This would imply that for every NP-complete problem, there is a "hardest instance" of the problem that cannot be solved in polynomiall time.

No. This is incorrect. For every single instance, there is a polynomial-time algorithm that solves that instance correctly. The algorithm can hardcode a check to check for that one instance and output a hardcoded answer (the correct solution).

As this also shows, the notion of "hardest instance" is not well-defined. So, your proposal that we define $H$ to be the set of hardest instances is not well-defined.

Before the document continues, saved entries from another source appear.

Lemma assign_name_inv p dn n :
  colour_inv p dn -> 0 <= p_typemap_size p -> Z.of_nat (length (colours p)) < 2 ^ 32 - 1 ->
  typemap_size n = p_typemap_size p ->
  let (p', n') := assign_name p n in
  colour_inv p' (dn ++ [n']) /\ p_typemap_size p' = p_typemap_size p /\ same_record n n' /\
  (length (colours p') <= S (length (colours p)))%nat.
Proof.
  intros Hinv Hsz Hlt Hn. unfold assign_name.
  destruct (list_find _ (colours p)) as [[i c]|] eqn:E.
  - apply list_find_Some in E as (Hi & Hc & _).
    pose proof (assign_at p dn n i c Hinv Hi Hc Hn) as H. unfold assign_name_to_colour in *.
    split; [exact H|]. cbn. rewrite length_insert. split; [done|]. split; [done|lia].
  - pose proof (add_colour_inv p dn Hinv Hsz Hlt) as Hinv1.
    set (c := mk_colour (colour_count p) _).
    assert (colours (add_colour p) !! length (colours p) = Some c) as Hi.
    { cbn. rewrite lookup_app_r, Nat.sub_diag by lia. done. }
    assert (is_name_compatible c n = true) as Hc.
    { unfold is_name_compatible. apply forallb_forall. intros i _. unfold c.
      cbn [c_type_map]. by rewrite bitmap_word_replicate. }
    pose proof (assign_at (add_colour p) dn n _ c Hinv1 Hi Hc Hn) as H.
    unfold assign_name_to_colour in *. split; [exact H|]. cbn.
    rewrite length_insert, length_app. cbn. split; [done|]. split; [done|lia].
Qed.

Lemma assign_loop_inv l p dn :
  colour_inv p dn -> 0 <= p_typemap_size p ->
  Z.of_nat (length (colours p)) + Z.of_nat (length l) < 2 ^ 32 ->
  (forall r, r ∈ l -> typemap_size r = p_typemap_size p) ->
  let p' := assign_loop p dn l in
  exists l', names p' = dn ++ l' /\ Forall2 same_record l l' /\ colour_inv p' (dn ++ l') /\
    p_typemap_size p' = p_typemap_size p /\ (length (colours p') <= length (colours p) + length l)%nat.
Proof.
  cbv zeta. revert p dn. induction l as [|n l IH]; intros p dn Hinv Hsz Hlt Hsize; cbn [assign_loop].
  - exists []. rewrite app_nil_r. cbn. split; [done|]. split; [constructor|]. split; [|split; [done|lia]].
    by destruct Hinv.
  - cbn [length] in Hlt.
    pose proof (assign_name_inv p dn n Hinv Hsz ltac:(lia) (Hsize n ltac:(left))) as H.
    destruct (assign_name p n) as [p1 n1]. destruct H as (Hinv1 & Hs1 & Hsame & Hlen1).
    destruct (IH p1 (dn ++ [n1]) Hinv1) as (l' & Hn' & Hf & Hinv' & Hs' & Hlen'); [lia|lia| |].
    { intros r Hr. rewrite Hs1. apply Hsize. by right. }
    exists (n1 :: l'). rewrite <- app_assoc in Hn', Hinv'. cbn in Hn', Hinv'.
    split; [done|]. split; [by constructor|]. split; [done|]. split; [congruence|cbn; lia].
Qed.

(** ** Step 5: the painted types *)

Definition recolour (col : string -> Z) (m : reach_method_t) : reach_method_t :=
  mk_method (mangled_name m) (col (mangled_name m)).

(** The type with the colours [col]: its vtable ends after the highest one. *)
Definition paint_type (col : string -> Z) (t : reach_type_t) : reach_type_t :=
  if (Z.of_nat (length (methods t)) =? 0) || bool_decide (is_Some (bare_method t)) then t
  else mk_type ((fun n => mk_method_name (recolour col <$> r_mangled n)) <$> methods t)
         (bare_method t) (u32 (foldl Z.max 0 (col <$> type_names t) + 1)).

Section step5.
Context (p : painter_t) (col : string -> Z).

Definition coloured (nm : string) : Prop :=
  exists r, find_name p nm = Some r /\ colour r = col nm.

Lemma distribute_methods ms ms0 mx :
  (forall m, m ∈ ms -> coloured (mangled_name m)) ->
  foldl (distribute_method p) (Ret (ms0, mx)) ms =
    Ret (ms0 ++ (recolour col <$> ms), foldl Z.max mx (col <$> (mangled_name <$> ms))).
Proof.
  revert ms0 mx. induction ms as [|m ms IH]; intros ms0 mx Hc; cbn.
  - by rewrite app_nil_r.
  - destruct (Hc m ltac:(left)) as (r & Hr & Hcol).
    rewrite Hr. cbn. rewrite Hcol, IH by (intros; apply Hc; by right). rewrite <- app_assoc. cbn.
    assert ((if mx <? col (mangled_name m) then col (mangled_name m) else mx) = Z.max mx (col (mangled_name m)))
      as -> by (destruct (Z.ltb_spec mx (col (mangled_name m))); lia).
    done.
Qed.

Lemma distribute_names ns ns0 mx :
  (forall n m, n ∈ ns -> m ∈ r_mangled n -> coloured (mangled_name m)) ->
  foldl (distribute_name p) (Ret (ns0, mx)) ns =
    Ret (ns0 ++ ((fun n => mk_method_name (recolour col <$> r_mangled n)) <$> ns),
         foldl Z.max mx (col <$> concat ((fun n => mangled_name <$> r_mangled n) <$> ns))).
Proof.
  revert ns0 mx. induction ns as [|n ns IH]; intros ns0 mx Hc; cbn.
  - by rewrite app_nil_r.
  - rewrite distribute_methods by (intros m Hm; apply (Hc n); [left|done]). cbn.
    rewrite IH by (intros n' m' Hn'; apply Hc; by right).
    rewrite <- app_assoc, fmap_app, foldl_app. done.
Qed.

Lemma distribute_type_spec t :
  (bare_method t = None -> forall nm, nm ∈ type_names t -> coloured nm) ->
  distribute_type p t = Ret (paint_type col t).
Proof.
  intros Hc. unfold distribute_type, paint_type.
  destruct (_ || _) eqn:E; [done|]. apply orb_false_iff in E as [_ Hb].
  apply bool_decide_eq_false in Hb. rewrite distribute_names; [done|].
  intros n m Hn Hm. apply Hc.
  - destruct (bare_method t); [|done]. destruct Hb. by eexists.
  - unfold type_names. apply list_elem_of_In, in_concat. exists (mangled_name <$> r_mangled n).
    split; apply list_elem_of_In.
    + by apply (list_elem_of_fmap_2 (fun n => mangled_name <$> r_mangled n)).
    + by apply list_elem_of_fmap_2.
Qed.
End step5.

Lemma mapO_ret {A B} (f : A -> outcome B) (g : A -> B) l :
  (forall x, x ∈ l -> f x = Ret (g x)) -> mapO f l = Ret (g <$> l).
Proof.
  induction l as [|x l IH]; intros Hf; cbn; [done|].
  rewrite Hf by left. cbn. rewrite IH by (intros; apply Hf; by right). done.
Qed.

(** ** The whole painter *)

Definition all_names (types : list reach_type_t) : list string :=
  concat (type_names <$> painted types).

Lemma elem_of_all_names types nm :
  nm ∈ all_names types <-> exists u, used (painted types) nm u.
Proof.
  unfold all_names. rewrite list_elem_of_In, in_concat. split.
  - intros (l & Hl & Hnm). apply list_elem_of_In, list_elem_of_fmap in Hl as (t & -> & Ht).
    apply list_elem_of_lookup in Ht as [i Hi]. exists (Z.of_nat i), t.
    rewrite Nat2Z.id. split; [lia|]. split; [done|by apply list_elem_of_In].
  - intros (u & t & Hu & Ht & Hnm). exists (type_names t).
    split; apply list_elem_of_In; [|done]. apply list_elem_of_fmap_2. by eapply list_elem_of_lookup_2.
Qed.

Section whole.
Context `{NameTable}.

(** The names of the painter after step 1, in number. *)
Lemma names_count p types :
  names_inv p (used (painted types)) -> length (names p) = length (remove_dups (all_names types)).
Proof.
  intros Hinv. rewrite <- (length_fmap name). apply Permutation_length, NoDup_Permutation.
  - apply Hinv.
  - apply NoDup_remove_dups.
  - intros nm. rewrite elem_of_remove_dups, elem_of_all_names. split.
    + intros Hin. apply list_elem_of_fmap in Hin as (r & -> & Hr). by apply (ni_used _ _ Hinv).
    + intros [u Hu]. by apply (ni_all _ _ Hinv _ _ Hu).
Qed.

The set $H$ is not well-defined, because there is no sensible definition of what it means for a single instance to be a hardest instance.

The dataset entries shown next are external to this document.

(** The step of one group: whether the next configuration is there, and the enumerator. *)
Definition next_group (have_flags : bool) (l : list string) (enum_flags : Z) : bool * Z :=
  if have_flags then
    let enum_flags := u32 (enum_flags + 1) in
    if enum_flags <? Z.of_nat (length l) then (true, enum_flags) else (false, 0)
  else (false, enum_flags).

(** The step of the other flags: a false flag becomes true and ends it, a true one becomes
    false and overflows to the next one. *)
Definition next_flag (flag : Z) (h : gmap Z flag_t) : outcome (bool * gmap Z flag_t) :=
  match h !! flag with
  | None => Abort
  | Some f => h ← set_value h flag (negb (value f)); Ret (negb (value f), h)
  end.

Definition buildflagset_next (set : buildflagset_t) : outcome (bool * buildflagset_t) :=
  if negb (started_enum set) then Abort
  else if first_config_ready set then Ret (true, with_first set false)
  else
    let e := enum set in
    let '(ready, os) := next_group (g_os (have set)) _os_flags (g_os e) in
    let e := mk_groups os (g_arch e) (g_size e) (g_endian e) in
    if ready then Ret (true, with_enum set e)
    else
      let '(ready, arch) := next_group (g_arch (have set)) _arch_flags (g_arch e) in
      let e := mk_groups os arch (g_size e) (g_endian e) in
      if ready then Ret (true, with_enum set e)
      else
        let '(ready, size) := next_group (g_size (have set)) _size_flags (g_size e) in
        let e := mk_groups os arch size (g_endian e) in
        if ready then Ret (true, with_enum set e)
        else
          let '(ready, endian) := next_group (g_endian (have set)) _endian_flags (g_endian e) in
          let e := mk_groups os arch size endian in
          if ready then Ret (true, with_enum set e)
          else
            '(ready, h) ← tab_each (flags set) next_flag (cells (flags set));
            Ret (ready, with_cells (with_enum set e) h).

This means that your question is not answerable because it is not meaningful/well-posed.

For any set of instances, if the set contains only "yes" instances it can be solved in polynomial time (simply use an algorithm that ignores its output and always outputs "yes"). Similarly, any set that contains only "no" instances can be solved in polynomial time. So, if you have a set that is not solvable in polynomial time, then it must contain both yes instances and no instances. In fact, it must contain infinitely many yes instances and infinitely many no instances.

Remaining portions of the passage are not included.